#### Materials provided

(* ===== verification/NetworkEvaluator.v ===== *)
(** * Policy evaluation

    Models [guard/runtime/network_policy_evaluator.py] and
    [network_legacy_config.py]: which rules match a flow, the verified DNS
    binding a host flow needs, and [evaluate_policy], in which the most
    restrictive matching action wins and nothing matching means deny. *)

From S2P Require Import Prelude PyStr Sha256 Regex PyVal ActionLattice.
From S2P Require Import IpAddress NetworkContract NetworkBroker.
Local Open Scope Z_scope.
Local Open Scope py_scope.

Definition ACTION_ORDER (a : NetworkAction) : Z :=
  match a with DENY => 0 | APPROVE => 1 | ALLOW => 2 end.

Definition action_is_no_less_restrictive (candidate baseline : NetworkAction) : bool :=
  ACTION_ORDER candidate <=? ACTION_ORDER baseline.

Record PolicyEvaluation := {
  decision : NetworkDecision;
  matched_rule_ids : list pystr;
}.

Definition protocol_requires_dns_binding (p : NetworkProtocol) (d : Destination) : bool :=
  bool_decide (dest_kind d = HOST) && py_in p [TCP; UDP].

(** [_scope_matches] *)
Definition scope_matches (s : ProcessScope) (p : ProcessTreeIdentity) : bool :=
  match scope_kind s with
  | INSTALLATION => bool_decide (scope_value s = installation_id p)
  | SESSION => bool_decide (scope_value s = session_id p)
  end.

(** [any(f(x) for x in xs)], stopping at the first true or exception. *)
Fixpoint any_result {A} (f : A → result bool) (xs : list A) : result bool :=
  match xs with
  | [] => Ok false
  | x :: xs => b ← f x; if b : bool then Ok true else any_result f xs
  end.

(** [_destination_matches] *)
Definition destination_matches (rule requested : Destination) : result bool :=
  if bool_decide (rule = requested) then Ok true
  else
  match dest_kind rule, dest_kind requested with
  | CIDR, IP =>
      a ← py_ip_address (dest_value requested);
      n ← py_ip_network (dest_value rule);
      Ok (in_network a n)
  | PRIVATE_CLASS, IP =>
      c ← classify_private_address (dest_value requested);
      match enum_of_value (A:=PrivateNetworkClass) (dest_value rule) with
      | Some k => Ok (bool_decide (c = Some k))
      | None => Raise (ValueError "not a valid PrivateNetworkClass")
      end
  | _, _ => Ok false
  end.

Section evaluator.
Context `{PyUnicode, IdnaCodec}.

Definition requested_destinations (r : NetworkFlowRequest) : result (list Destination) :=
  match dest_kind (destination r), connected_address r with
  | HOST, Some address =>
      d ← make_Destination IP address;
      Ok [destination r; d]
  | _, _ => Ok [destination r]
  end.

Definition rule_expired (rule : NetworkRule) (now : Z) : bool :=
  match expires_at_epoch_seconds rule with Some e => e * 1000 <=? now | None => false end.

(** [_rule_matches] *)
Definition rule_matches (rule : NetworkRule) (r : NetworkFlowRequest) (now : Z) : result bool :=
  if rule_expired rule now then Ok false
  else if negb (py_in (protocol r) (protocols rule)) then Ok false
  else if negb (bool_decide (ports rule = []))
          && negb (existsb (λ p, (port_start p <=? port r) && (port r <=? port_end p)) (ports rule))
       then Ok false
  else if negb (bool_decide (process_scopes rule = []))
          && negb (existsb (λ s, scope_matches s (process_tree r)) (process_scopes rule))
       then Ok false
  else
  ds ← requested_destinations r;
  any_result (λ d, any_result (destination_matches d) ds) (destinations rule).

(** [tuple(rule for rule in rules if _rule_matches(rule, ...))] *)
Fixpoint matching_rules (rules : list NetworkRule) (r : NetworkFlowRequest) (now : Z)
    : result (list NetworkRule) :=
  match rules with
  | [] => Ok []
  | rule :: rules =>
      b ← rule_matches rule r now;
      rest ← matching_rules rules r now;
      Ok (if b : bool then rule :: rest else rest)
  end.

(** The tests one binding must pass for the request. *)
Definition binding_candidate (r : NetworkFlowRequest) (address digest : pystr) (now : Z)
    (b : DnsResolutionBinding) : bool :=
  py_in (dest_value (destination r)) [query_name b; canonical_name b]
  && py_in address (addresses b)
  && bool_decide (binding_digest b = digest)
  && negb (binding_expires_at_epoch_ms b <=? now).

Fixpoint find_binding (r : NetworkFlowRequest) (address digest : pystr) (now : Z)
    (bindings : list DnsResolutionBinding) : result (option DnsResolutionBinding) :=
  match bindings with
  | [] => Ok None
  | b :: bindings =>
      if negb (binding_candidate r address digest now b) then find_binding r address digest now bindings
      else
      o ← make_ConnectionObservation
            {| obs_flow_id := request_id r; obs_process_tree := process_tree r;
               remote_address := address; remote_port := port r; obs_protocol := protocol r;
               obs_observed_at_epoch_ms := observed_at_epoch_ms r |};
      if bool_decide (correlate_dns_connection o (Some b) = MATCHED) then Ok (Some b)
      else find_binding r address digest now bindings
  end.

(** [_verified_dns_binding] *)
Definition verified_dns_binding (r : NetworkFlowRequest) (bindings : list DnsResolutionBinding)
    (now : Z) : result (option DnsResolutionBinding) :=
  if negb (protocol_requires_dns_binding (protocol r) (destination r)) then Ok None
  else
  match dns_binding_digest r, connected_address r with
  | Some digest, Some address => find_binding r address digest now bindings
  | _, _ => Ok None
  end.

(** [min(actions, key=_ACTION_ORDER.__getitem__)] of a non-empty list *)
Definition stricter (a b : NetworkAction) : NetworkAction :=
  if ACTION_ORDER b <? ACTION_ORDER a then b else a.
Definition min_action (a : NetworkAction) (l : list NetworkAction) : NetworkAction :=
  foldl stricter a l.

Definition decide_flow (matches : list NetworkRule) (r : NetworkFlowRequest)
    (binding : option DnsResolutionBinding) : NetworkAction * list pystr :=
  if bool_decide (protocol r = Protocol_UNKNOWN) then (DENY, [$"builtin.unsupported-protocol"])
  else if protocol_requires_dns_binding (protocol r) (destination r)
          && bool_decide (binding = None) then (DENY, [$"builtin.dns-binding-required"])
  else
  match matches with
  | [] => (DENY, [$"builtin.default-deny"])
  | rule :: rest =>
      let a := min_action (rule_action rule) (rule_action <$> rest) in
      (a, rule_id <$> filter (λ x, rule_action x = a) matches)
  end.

########
#### Materials provided

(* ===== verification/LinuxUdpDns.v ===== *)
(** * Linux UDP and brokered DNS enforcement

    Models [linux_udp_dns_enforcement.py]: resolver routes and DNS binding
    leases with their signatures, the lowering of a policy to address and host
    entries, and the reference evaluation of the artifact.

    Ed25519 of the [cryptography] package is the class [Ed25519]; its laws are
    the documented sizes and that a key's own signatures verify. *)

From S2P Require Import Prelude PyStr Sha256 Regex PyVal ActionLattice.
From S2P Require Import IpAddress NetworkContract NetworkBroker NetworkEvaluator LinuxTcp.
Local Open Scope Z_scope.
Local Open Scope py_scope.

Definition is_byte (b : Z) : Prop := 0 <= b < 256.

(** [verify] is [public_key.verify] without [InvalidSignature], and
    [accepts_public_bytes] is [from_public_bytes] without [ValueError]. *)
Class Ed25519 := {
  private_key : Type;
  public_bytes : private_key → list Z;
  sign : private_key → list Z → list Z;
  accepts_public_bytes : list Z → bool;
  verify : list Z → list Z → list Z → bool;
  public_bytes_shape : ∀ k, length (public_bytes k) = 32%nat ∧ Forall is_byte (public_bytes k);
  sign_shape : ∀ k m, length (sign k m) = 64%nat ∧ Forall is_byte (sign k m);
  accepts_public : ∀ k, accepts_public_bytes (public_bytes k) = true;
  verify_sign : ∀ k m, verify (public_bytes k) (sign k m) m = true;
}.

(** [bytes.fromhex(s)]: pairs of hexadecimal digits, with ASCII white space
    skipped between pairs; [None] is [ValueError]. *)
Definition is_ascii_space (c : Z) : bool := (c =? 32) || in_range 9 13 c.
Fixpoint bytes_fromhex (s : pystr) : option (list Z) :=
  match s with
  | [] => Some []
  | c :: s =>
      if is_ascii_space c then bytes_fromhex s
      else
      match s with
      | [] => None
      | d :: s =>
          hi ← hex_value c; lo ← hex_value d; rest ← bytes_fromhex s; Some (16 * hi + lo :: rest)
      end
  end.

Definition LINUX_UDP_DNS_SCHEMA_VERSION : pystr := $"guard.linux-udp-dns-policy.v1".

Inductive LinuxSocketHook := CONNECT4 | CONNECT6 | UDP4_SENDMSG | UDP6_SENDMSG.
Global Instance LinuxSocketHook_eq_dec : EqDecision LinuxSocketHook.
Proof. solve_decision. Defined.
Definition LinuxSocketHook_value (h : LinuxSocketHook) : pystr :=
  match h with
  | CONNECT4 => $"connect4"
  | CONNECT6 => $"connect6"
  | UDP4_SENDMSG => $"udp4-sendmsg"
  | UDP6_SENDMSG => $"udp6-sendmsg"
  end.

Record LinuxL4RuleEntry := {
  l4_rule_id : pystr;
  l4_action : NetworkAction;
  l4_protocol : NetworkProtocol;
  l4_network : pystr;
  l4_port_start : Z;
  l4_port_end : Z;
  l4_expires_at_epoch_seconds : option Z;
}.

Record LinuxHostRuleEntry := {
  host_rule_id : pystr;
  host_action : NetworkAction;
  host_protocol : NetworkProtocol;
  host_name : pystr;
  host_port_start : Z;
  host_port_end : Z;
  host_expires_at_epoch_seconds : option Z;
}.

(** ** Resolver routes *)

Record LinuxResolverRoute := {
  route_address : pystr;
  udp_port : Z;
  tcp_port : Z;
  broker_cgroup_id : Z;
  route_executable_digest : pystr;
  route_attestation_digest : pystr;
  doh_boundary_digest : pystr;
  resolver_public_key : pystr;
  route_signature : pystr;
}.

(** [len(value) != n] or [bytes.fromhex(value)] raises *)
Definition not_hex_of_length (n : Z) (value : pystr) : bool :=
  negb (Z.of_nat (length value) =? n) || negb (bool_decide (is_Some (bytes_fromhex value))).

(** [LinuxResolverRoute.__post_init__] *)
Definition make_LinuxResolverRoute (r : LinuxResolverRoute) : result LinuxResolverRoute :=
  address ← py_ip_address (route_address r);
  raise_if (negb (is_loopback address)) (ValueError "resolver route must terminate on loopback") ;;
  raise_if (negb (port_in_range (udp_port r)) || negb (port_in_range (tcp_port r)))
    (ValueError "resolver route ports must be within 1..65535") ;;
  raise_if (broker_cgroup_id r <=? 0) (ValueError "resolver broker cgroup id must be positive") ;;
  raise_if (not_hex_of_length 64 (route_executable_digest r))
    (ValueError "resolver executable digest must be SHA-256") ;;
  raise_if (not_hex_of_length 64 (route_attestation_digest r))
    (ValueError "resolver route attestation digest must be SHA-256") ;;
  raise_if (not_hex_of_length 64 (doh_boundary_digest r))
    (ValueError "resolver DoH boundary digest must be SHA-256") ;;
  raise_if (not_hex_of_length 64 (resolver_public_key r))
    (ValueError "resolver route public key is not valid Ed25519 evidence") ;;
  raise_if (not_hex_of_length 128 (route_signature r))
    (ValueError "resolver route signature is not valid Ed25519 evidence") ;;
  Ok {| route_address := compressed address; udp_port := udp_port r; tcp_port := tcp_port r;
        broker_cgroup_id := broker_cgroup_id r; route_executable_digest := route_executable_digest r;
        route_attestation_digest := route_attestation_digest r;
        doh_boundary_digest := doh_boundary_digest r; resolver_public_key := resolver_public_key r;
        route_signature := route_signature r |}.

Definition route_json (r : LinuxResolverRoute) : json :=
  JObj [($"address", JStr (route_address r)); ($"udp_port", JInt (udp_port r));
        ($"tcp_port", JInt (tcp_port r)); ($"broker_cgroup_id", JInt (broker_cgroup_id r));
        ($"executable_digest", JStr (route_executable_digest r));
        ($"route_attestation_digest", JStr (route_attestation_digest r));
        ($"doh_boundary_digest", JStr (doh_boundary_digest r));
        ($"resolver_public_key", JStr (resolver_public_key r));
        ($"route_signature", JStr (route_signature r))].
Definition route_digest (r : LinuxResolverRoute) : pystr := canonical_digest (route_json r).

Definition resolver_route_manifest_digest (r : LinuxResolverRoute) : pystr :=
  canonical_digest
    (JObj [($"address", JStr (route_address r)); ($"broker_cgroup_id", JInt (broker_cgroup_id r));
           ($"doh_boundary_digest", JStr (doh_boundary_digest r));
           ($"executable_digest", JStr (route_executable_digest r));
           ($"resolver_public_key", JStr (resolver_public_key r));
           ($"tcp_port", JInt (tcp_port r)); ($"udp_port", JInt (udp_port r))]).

########

→ **Work instruction**
Copy out each line of the listing that holds the word "verify".

→ **Exercise result**
    the documented sizes and that a key's own signatures verify. *)
(** [verify] is [public_key.verify] without [InvalidSignature], and
  verify : list Z → list Z → list Z → bool;
  verify_sign : ∀ k m, verify (public_bytes k) (sign k m) m = true;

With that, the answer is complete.